═════ Source information

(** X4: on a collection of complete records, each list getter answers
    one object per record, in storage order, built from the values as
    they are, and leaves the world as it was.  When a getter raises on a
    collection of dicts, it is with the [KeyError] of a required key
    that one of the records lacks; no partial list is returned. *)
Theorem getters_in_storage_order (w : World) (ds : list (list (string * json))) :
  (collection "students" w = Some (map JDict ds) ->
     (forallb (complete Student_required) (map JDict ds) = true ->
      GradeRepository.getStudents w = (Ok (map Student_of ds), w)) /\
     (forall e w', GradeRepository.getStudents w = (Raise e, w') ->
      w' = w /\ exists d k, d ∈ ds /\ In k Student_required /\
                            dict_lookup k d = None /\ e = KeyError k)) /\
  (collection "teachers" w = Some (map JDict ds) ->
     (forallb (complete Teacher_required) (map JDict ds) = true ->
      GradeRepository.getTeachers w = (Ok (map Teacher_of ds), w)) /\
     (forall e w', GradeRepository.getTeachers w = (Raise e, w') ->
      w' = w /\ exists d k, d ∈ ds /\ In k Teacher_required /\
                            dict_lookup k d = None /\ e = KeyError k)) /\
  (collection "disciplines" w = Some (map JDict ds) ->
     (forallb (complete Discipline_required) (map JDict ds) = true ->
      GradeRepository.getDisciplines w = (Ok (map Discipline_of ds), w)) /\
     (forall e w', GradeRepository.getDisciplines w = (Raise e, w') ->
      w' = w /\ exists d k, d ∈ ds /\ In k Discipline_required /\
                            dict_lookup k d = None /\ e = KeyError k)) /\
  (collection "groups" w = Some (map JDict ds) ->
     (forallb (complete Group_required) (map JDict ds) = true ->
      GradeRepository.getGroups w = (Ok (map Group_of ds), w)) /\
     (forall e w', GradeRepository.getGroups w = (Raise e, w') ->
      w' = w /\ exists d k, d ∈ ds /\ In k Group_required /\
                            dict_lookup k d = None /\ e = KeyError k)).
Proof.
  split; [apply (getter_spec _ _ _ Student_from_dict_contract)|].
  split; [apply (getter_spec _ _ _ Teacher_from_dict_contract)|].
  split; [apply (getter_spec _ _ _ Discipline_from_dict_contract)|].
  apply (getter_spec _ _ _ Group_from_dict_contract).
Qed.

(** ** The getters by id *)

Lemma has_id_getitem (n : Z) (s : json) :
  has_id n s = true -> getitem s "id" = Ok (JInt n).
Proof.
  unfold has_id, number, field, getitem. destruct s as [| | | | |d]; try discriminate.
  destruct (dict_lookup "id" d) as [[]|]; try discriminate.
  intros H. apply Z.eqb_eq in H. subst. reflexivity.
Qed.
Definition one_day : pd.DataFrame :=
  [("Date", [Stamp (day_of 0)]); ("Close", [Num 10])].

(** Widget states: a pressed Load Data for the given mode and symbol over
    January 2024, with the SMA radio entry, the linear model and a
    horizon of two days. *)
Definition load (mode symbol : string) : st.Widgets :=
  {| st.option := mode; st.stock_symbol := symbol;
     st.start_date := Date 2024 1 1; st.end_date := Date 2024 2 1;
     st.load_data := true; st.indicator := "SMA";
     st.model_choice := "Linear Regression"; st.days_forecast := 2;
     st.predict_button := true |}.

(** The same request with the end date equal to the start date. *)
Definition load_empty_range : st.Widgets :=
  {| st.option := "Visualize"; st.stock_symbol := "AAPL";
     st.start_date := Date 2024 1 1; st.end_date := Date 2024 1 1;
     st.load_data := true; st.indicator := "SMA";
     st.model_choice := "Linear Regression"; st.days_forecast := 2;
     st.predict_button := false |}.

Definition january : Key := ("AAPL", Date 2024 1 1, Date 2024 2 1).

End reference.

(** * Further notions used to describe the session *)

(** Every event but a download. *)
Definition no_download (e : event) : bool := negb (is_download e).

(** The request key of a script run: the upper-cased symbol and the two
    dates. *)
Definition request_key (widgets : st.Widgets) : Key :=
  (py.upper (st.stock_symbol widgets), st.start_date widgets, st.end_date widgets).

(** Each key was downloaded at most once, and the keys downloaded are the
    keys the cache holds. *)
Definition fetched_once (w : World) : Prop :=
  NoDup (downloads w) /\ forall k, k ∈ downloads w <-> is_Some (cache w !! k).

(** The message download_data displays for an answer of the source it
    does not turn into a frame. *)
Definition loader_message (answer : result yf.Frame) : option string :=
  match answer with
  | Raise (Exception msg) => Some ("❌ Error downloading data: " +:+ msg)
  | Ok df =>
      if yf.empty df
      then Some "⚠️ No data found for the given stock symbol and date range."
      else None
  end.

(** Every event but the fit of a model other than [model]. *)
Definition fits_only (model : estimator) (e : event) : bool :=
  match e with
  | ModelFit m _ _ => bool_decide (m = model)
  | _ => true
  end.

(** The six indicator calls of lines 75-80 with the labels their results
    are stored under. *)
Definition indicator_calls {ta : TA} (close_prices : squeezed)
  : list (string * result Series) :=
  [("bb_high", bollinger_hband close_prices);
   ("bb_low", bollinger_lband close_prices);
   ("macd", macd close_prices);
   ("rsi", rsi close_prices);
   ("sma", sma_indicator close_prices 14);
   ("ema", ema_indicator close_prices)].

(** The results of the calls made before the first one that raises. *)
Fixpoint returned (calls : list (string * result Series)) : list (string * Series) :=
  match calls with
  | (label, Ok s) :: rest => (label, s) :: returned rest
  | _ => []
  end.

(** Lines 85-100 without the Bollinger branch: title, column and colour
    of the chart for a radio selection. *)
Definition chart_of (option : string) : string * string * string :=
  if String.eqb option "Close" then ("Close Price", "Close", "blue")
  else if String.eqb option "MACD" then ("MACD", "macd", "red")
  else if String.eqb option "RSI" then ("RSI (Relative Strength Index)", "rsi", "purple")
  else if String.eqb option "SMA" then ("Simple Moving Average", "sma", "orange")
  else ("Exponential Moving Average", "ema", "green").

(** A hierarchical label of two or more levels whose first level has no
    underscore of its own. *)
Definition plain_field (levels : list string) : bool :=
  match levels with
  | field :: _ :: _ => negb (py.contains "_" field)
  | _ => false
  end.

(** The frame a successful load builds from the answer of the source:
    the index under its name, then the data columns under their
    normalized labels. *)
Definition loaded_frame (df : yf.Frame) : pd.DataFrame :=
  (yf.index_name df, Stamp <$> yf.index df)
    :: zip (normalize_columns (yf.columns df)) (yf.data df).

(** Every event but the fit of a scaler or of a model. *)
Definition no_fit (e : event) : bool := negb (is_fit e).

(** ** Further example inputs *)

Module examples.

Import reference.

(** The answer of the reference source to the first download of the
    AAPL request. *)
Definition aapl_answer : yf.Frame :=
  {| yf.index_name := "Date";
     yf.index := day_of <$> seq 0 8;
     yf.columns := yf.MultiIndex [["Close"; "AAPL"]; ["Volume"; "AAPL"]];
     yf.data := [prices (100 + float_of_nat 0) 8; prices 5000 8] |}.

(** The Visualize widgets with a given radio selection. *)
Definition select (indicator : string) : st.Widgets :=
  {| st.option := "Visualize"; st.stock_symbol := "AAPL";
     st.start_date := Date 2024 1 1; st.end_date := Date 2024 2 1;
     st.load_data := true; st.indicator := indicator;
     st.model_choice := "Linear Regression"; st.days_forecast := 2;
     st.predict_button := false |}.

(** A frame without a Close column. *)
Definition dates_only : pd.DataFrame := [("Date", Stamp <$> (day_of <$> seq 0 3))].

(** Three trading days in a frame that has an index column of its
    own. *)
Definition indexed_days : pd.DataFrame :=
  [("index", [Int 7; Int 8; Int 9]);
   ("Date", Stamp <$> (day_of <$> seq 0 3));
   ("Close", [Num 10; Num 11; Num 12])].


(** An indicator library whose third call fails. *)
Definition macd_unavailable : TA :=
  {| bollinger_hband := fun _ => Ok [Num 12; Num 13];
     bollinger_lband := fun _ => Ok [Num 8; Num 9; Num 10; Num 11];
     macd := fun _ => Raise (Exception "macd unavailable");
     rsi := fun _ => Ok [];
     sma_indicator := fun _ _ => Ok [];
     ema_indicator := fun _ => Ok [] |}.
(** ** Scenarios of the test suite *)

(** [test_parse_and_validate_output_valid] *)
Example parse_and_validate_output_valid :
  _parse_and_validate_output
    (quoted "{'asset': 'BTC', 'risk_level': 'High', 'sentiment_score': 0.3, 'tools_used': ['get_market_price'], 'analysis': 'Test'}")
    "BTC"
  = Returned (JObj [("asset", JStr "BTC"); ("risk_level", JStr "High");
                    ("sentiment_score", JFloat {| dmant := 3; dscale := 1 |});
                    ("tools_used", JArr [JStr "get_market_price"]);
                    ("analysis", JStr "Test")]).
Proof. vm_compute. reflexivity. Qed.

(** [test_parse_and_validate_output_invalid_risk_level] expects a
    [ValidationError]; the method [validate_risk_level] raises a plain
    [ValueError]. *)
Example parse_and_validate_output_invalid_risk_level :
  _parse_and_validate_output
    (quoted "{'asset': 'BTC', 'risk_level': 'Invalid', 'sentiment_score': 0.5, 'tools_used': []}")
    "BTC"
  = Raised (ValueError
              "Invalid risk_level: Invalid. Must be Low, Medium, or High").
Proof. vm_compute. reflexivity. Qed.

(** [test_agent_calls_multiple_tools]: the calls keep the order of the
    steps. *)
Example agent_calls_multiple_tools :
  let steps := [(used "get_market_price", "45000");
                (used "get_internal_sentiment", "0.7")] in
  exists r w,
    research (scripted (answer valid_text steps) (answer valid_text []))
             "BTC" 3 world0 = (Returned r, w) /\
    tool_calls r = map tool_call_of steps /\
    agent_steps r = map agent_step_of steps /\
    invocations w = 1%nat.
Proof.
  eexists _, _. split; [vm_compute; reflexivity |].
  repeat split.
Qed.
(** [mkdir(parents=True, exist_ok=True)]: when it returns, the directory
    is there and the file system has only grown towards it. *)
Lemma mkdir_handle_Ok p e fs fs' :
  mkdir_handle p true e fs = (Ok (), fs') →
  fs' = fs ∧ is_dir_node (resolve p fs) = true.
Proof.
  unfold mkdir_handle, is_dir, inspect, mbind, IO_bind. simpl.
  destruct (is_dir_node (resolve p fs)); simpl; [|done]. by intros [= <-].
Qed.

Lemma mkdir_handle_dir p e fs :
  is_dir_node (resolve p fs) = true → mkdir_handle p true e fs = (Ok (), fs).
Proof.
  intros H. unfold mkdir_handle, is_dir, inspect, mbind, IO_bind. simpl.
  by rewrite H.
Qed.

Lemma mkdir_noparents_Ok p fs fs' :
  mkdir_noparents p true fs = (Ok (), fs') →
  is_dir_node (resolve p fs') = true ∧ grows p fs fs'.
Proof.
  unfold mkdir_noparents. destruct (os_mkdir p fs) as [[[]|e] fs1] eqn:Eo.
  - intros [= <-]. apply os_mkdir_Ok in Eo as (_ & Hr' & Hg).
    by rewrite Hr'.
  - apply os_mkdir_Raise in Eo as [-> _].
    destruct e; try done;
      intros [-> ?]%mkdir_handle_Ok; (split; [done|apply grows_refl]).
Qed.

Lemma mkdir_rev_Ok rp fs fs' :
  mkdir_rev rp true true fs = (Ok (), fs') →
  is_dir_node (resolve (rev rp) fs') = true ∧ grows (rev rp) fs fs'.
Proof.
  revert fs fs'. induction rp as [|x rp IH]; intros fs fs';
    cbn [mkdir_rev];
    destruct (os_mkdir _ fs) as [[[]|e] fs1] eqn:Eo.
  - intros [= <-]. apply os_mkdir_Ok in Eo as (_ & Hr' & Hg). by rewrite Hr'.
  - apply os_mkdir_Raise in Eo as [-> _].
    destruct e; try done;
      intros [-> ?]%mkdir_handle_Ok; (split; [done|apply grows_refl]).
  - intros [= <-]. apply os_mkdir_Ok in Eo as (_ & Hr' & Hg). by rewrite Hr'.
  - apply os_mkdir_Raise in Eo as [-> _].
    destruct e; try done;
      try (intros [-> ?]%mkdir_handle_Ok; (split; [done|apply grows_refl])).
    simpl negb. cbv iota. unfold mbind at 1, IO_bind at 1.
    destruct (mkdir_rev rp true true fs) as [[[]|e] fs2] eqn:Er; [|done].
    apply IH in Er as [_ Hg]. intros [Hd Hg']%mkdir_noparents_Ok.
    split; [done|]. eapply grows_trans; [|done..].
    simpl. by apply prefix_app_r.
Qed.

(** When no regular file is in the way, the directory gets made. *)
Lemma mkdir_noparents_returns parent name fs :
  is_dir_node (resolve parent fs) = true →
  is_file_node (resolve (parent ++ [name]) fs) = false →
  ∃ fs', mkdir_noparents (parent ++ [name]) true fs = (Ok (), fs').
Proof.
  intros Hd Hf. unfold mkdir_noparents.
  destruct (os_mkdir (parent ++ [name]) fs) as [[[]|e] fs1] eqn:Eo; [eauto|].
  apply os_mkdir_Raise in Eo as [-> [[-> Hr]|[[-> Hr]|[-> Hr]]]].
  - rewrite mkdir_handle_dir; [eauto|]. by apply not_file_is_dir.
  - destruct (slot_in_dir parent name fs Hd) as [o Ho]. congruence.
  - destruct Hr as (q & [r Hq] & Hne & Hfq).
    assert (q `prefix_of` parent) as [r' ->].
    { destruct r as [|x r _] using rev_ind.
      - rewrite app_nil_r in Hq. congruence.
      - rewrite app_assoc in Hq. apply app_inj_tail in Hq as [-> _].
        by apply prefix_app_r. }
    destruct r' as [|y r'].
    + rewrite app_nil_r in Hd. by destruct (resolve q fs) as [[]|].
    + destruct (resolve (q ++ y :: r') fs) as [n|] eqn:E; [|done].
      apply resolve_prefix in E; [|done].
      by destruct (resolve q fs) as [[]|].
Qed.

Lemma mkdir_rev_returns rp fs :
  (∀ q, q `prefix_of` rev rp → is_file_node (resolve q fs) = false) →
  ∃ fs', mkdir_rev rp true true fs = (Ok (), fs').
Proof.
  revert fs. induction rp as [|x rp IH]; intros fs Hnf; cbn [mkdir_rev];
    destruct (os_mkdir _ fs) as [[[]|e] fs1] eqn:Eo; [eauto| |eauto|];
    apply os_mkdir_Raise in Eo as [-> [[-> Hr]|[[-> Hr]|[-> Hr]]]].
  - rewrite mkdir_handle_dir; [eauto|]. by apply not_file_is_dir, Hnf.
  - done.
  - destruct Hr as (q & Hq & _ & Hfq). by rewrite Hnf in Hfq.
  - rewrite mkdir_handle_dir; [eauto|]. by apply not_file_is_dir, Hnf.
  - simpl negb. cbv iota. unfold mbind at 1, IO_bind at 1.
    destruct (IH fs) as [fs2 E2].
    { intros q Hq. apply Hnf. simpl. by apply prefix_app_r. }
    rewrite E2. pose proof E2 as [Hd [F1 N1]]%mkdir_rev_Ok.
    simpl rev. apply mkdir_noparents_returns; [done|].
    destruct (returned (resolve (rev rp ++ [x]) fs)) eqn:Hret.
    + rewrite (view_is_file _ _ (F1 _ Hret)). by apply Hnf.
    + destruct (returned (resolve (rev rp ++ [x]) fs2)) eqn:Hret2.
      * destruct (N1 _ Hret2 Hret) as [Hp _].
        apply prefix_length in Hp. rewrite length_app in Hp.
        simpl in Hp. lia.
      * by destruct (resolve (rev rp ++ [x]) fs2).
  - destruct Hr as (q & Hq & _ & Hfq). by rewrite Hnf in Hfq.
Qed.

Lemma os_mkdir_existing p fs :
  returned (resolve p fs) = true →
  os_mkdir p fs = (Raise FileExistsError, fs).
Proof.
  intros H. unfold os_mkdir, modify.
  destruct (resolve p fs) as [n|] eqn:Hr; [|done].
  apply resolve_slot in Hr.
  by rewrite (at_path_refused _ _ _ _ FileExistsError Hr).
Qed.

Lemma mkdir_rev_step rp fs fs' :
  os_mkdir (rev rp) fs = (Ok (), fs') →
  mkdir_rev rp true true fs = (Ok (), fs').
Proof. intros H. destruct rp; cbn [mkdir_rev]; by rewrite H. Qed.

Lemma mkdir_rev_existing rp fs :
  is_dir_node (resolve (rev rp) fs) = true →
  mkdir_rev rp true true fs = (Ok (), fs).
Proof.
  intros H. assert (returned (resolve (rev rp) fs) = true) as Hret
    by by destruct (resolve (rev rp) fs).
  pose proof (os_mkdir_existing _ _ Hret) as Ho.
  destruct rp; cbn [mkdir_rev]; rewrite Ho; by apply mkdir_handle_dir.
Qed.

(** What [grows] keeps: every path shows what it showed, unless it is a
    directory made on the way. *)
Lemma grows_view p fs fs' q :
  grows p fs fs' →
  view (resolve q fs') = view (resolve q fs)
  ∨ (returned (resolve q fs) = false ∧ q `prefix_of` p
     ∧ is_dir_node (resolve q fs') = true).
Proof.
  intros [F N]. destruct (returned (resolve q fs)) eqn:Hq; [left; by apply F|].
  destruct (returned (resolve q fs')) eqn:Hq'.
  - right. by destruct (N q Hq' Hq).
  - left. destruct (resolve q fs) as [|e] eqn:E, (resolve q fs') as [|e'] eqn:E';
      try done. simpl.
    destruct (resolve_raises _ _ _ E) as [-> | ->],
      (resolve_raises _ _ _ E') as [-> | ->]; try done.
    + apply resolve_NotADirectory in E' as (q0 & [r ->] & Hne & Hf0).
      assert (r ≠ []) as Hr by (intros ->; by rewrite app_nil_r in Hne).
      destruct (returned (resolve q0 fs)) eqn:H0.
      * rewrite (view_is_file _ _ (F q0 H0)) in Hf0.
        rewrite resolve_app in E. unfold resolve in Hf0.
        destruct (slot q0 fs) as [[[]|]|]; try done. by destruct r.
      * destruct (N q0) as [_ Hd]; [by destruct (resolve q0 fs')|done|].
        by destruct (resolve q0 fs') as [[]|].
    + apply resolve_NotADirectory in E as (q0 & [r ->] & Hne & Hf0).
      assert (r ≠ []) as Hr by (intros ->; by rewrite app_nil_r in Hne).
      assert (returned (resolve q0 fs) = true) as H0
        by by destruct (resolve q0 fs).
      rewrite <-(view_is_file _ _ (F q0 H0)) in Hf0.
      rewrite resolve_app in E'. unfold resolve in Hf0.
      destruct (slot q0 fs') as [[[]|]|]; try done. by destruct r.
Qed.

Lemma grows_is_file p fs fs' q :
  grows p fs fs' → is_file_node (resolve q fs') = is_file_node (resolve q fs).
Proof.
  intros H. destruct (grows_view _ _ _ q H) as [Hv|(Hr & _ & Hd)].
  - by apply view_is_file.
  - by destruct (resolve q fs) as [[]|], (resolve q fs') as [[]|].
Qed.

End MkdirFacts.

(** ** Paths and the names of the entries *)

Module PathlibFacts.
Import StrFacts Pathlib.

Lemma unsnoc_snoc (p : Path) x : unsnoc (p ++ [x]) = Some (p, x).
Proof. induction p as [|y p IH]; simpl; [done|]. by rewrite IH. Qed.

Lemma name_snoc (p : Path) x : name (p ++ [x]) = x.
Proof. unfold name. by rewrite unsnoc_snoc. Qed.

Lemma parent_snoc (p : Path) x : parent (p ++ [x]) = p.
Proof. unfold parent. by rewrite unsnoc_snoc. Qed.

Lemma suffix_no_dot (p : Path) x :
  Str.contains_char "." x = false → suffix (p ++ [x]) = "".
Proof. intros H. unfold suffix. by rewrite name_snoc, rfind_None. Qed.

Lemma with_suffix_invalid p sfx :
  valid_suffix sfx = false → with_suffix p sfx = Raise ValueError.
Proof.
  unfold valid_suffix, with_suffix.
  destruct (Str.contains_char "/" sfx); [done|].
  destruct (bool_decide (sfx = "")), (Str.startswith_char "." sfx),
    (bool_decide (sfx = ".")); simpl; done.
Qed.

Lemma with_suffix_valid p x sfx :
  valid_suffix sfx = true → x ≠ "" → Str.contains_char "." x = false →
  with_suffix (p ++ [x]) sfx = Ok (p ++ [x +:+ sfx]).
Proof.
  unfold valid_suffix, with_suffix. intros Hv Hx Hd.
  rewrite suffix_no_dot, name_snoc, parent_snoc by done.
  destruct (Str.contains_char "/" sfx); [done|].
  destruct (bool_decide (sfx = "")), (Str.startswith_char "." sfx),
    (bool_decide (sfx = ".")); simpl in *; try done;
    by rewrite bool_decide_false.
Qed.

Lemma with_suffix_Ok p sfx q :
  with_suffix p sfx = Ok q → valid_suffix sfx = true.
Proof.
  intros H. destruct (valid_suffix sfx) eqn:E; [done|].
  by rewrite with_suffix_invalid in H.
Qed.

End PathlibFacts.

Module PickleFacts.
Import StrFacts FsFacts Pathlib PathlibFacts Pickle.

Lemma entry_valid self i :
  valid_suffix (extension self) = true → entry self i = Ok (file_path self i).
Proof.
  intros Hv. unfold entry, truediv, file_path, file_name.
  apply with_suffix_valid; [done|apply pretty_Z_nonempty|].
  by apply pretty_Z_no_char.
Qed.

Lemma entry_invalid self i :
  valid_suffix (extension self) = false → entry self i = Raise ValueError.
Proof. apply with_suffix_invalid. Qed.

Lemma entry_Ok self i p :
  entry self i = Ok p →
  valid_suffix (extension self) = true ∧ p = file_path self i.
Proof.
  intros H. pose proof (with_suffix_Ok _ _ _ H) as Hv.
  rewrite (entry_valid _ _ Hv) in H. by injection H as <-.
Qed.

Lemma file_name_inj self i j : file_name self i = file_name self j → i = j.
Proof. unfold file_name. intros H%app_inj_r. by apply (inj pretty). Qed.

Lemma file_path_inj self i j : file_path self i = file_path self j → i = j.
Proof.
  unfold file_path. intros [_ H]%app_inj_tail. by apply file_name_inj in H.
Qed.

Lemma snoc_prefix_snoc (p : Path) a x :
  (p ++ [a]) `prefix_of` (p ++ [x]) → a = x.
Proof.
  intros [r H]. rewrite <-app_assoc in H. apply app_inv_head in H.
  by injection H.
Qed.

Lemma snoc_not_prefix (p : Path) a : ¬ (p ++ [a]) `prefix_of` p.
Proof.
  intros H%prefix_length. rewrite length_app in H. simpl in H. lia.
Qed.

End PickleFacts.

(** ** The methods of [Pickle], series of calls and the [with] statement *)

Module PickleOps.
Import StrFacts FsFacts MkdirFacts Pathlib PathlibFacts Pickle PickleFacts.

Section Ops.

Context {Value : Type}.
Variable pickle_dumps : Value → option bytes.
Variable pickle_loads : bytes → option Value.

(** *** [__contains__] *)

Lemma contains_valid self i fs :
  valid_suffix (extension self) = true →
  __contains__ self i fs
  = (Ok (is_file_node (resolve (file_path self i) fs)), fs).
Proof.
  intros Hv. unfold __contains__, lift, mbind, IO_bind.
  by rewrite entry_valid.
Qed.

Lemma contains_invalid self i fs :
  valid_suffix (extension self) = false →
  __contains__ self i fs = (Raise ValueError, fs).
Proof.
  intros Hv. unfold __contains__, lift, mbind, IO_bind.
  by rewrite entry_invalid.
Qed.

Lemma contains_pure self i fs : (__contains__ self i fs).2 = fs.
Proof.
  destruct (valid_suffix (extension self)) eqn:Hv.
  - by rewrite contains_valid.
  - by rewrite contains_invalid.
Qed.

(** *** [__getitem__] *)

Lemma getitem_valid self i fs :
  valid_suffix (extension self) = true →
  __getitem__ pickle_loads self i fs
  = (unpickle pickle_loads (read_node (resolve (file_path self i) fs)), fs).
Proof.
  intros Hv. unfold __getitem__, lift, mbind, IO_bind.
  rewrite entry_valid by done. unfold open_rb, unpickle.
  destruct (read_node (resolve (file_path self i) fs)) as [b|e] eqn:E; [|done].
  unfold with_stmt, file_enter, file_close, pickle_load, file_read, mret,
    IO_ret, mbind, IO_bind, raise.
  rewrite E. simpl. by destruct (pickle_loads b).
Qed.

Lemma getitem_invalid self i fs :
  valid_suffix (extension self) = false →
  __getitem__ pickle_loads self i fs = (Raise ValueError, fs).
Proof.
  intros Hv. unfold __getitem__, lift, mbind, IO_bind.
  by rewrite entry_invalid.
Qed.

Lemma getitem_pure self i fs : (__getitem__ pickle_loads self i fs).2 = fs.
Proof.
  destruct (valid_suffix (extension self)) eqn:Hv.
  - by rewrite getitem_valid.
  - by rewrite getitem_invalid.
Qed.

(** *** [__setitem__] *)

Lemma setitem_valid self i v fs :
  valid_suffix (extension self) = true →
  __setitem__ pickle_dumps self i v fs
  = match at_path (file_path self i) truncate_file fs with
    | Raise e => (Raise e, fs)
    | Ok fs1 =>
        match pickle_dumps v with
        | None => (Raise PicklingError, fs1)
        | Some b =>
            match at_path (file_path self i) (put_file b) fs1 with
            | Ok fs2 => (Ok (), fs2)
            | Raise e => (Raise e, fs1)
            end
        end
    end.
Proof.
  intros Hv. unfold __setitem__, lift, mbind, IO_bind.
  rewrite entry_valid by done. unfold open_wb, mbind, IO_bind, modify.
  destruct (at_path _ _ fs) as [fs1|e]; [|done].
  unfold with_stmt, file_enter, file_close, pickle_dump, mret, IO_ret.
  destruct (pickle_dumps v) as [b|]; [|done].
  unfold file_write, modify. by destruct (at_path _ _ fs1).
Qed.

══════════

What to produce: Using the entries above, give back exactly the line containing "Fixpoint returned (calls", the line containing "field :: _ :: _", and every line between them, and nothing else.

Answer to this exercise:
Fixpoint returned (calls : list (string * result Series)) : list (string * Series) :=
  match calls with
  | (label, Ok s) :: rest => (label, s) :: returned rest
  | _ => []
  end.

(** Lines 85-100 without the Bollinger branch: title, column and colour
    of the chart for a radio selection. *)
Definition chart_of (option : string) : string * string * string :=
  if String.eqb option "Close" then ("Close Price", "Close", "blue")
  else if String.eqb option "MACD" then ("MACD", "macd", "red")
  else if String.eqb option "RSI" then ("RSI (Relative Strength Index)", "rsi", "purple")
  else if String.eqb option "SMA" then ("Simple Moving Average", "sma", "orange")
  else ("Exponential Moving Average", "ema", "green").

(** A hierarchical label of two or more levels whose first level has no
    underscore of its own. *)
Definition plain_field (levels : list string) : bool :=
  match levels with
  | field :: _ :: _ => negb (py.contains "_" field)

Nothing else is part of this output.